The night I went into labour, Ottawa was hit by a large ice storm. No, not -the- ice storm. But big enough that all the major roads were closed and it took the midwife about two hours to get there. That wasn’t Josee, by the way, it was someone else, equally marvelous.
When she got there she wanted to check my progress, and asked if I would move onto my back. I politely declined her request (more of a gutteral grunt in the negative) and so she checked my cervix while I remained on my hands and knees.
“Well,” she said, “If you’re going to go to the hospital, we’d better leave now. You’re 9 centimeters.”
Hold the phone. Did she say 9? And didn’t she say the roads were closed? (9!) And didn’t it take over two hours to get to our house? (9!) “What’re the chances we’ll have the baby in the car?” I managed, between contractions.
“Your guess is as good as mine!” she replied cheerfully. Too cheerfully. I was in transition here! Nobody was allowed to be cheerful!
So, that settled it. The woman who swore up and down she wouldn’t have a home birth had a home birth. And it went much like most home births go, where another midwife is called, and a (gorgeous) baby comes out, and the mom and the dad and the baby snuggle in bed, while the health care providers swirl around like unnoticed, benevolent spirits and make sure everything is okay. And it was.
The story could’ve concluded there. But at this point in my life, I was planning to go back to med school to become a family doctor. I was a web developer, and the bottom had fallen out of that market as the government, every web developer’s biggest employer in that city, hit a budget wall. I had spent the last several years being the primary developer on several huge municipal sites. But with budget woes, come project cuts. I had many other contracts, but I always hated billing the small businesses, and hated going from project to project and hunting. Government was reliable and long-term. So, it was a good excuse to go back to my first love of preventative health (I was a competitive rower and coach then, and coached all kinds of atypical athletes) and follow my dream.
This experience, though, was different than what ol’ Skeptic-FP-to-be-Me had expected. Maybe even (gasp!) a Game-Changing Experience.

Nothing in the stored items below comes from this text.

(** X15: [equal(v, v)] is [true] for every boolean, number and string and
    every array of such values, however nested (given fuel for the
    nesting). *)
Theorem equal_reflexive n this (v : value) :
  plain v = true -> depth v < n ->
  Equal.equal n this [v; v] = Ok (RVal (VBool true)).
Proof.
  revert v. induction n as [|n IH]; intros v Hplain Hdepth; [lia|].
  destruct v as [| |b|z|s|xs| | |]; try done.
  - change (Equal.equal (S n) this [VBool b; VBool b])
      with (Ok (RVal (VBool (Bool.eqb b b))) : result ret).
    by rewrite Bool.eqb_reflx.
  - change (Equal.equal (S n) this [VNum z; VNum z])
      with (Ok (RVal (VBool (z =? z)%Z)) : result ret).
    by rewrite Z.eqb_refl.
  - change (Equal.equal (S n) this [VStr s; VStr s])
      with (Ok (RVal (VBool (String.eqb s s))) : result ret).
    by rewrite String.eqb_refl.
  - rewrite Equal.equal_on_arrays. apply Equal.fold_array_true.
    intros t (i & x & y & Hx & Hy & ->)%Equal.zip_lookup.
    simplify_eq. unfold Equal.compare_pair. simpl.
    apply list_elem_of_lookup_2 in Hx.
    apply IH; [by apply (plain_elem x xs)|].
    pose proof (depth_elem x xs Hx). lia.
Qed.

Lemma equal_reflexive_witness :
  Equal.equal 3 VUndef
    [VArr [VNum 1; VArr [VStr "a"; VBool true]];
     VArr [VNum 1; VArr [VStr "a"; VBool true]]]
  = Ok (RVal (VBool true)).
Proof.
  apply (equal_reflexive 3 VUndef (VArr [VNum 1; VArr [VStr "a"; VBool true]])).
  - reflexivity.
  - simpl. lia.
Defined.
(** * TheMuse-API-ETL: the transformation and upload steps of [py_run.py]

    A shallow embedding of [transform_data] and [upload_to_s3] together with
    the Python and pandas operations they call, followed by the properties
    of the natural-language specification that concern them; then the rest
    of the script, [read_api], [save_to_csv] and [main], as procedures over
    a trace of observable actions, with the properties of whole runs.

    Conventions.
    - A value decoded by [response.json()] is a [pyval]; JSON objects are
      finite maps from strings ([gmap string pyval]).
    - A Python [str] is a Rocq [string]; one [ascii] stands for one
      character of the Python string.
    - An expression that can raise is a [result]; statements are sequenced
      with the bind of [result], so the first exception wins, as in Python.
    - [print(..., file=sys.stderr)] and [subprocess.run] act on an explicit
      [world] that is threaded through the two procedures. *)

From Stdlib Require Import ZArith String Ascii.
From stdpp Require Import gmap strings list.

Ironically, my midwife looked like the stereotype I had mentioned earlier. But she also really, really knew her stuff. She was prepared for anything. She could quote all of the pertinent recommendations from countless organizations to any part of my care. She brought all sorts of emergency equipment and laid it out efficiently. She kept me informed, made smart recommendations, then gave me a choice. And then, she listened to and respected it. And she did all this in the comfort of my own home!
Until I had experienced it, I didn’t actually realize how big a thing all that actually was. I mean the listening and choice thing. But also: the health care system, skilled and knowledgable, actually came right to my door when I needed it. As easy as pizza!

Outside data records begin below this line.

(** The store side of [find_one_and_update(filter={"_id": id, "status":
    expected}, update={"$set": {"status": new}})]: one atomic step that
    returns the matched document (as it was) or [None]. *)
Definition find_one_and_update_op (id : N) (expected new : string)
    (s : gmap N JobDoc) : Completion (option JobDoc) * gmap N JobDoc :=
  match s !! id with
  | Some d =>
      if String.eqb (status d) expected
      then (Normal (Some d), <[id := with_status new d]> s)
      else (Normal None, s)
  | None => (Normal None, s)
  end.

Definition find_one_and_update (id : N) (expected new : string)
    : M (option JobDoc) :=
  blocking (FindOneAndUpdate id expected new)
           (find_one_and_update_op id expected new).

(** ** Command-line arguments *)

Module Args.
(** The namespace returned by [args_parser.parse_args]. *)
Record t : Type := {
  config : string;
  paths : list string;
  input_list : option string;
  path_prefix_to_remove : option string;
  target_archive_size : option Z;
  target_archive_dictionaries_data_size : option Z;
  target_segment_size : option Z;
  target_encoded_file_size : option Z;
  target_num_archives : option Z
}.
End Args.

(** [getattr(args, attr)] for the attributes [main] asks for by name. *)
Definition getattr (args : Args.t) (attr : string) : M (option Z) :=
  if String.eqb attr "target_archive_size"
  then mret (Args.target_archive_size args)
  else if String.eqb attr "target_archive_dictionaries_data_size"
  then mret (Args.target_archive_dictionaries_data_size args)
  else if String.eqb attr "target_segment_size"
  then mret (Args.target_segment_size args)
  else if String.eqb attr "target_encoded_file_size"
  then mret (Args.target_encoded_file_size args)
  else if String.eqb attr "target_num_archives"
  then mret (Args.target_num_archives args)
  else raise (AttributeError attr).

And then she just kept showing up. Day 1, day 3, day 5… and got me in superfastpronto to see a specialist when my PUPPPs (itchy pregnancy rash thing, if you know what it is, trust me, I feel for you) got worse instead of better after the birth. Serious gold star treatment. Still I didn’t know what I had, until I spoke to friends that didn’t have that close personal care. The level of care was astounding. I realized that the close personal care was key to those excellent outcomes, and that I might be better off choosing midwifery over medicine as a way to help families and focus on preventative health..
So… I switched gears. I didn’t apply to med school. I applied to midwifery school. When I applied, over 650 applicants were vying for 90 spots. Most of them had extraordinary backgrounds, most with degrees ranging from BA to doctorates, an astrophysicist, a physiotherapist, backgrounds in nursing, social work, epidemiology, research, overseas aid, music, nutrition and a dozen others. Talking to the applicants was a daunting exercise in diversity.
I got in.
And now, many years later, Josee and I get to attend births together. Isn’t that cool?
Maybe even yours.
Perhaps I’ll even have a story ready for you.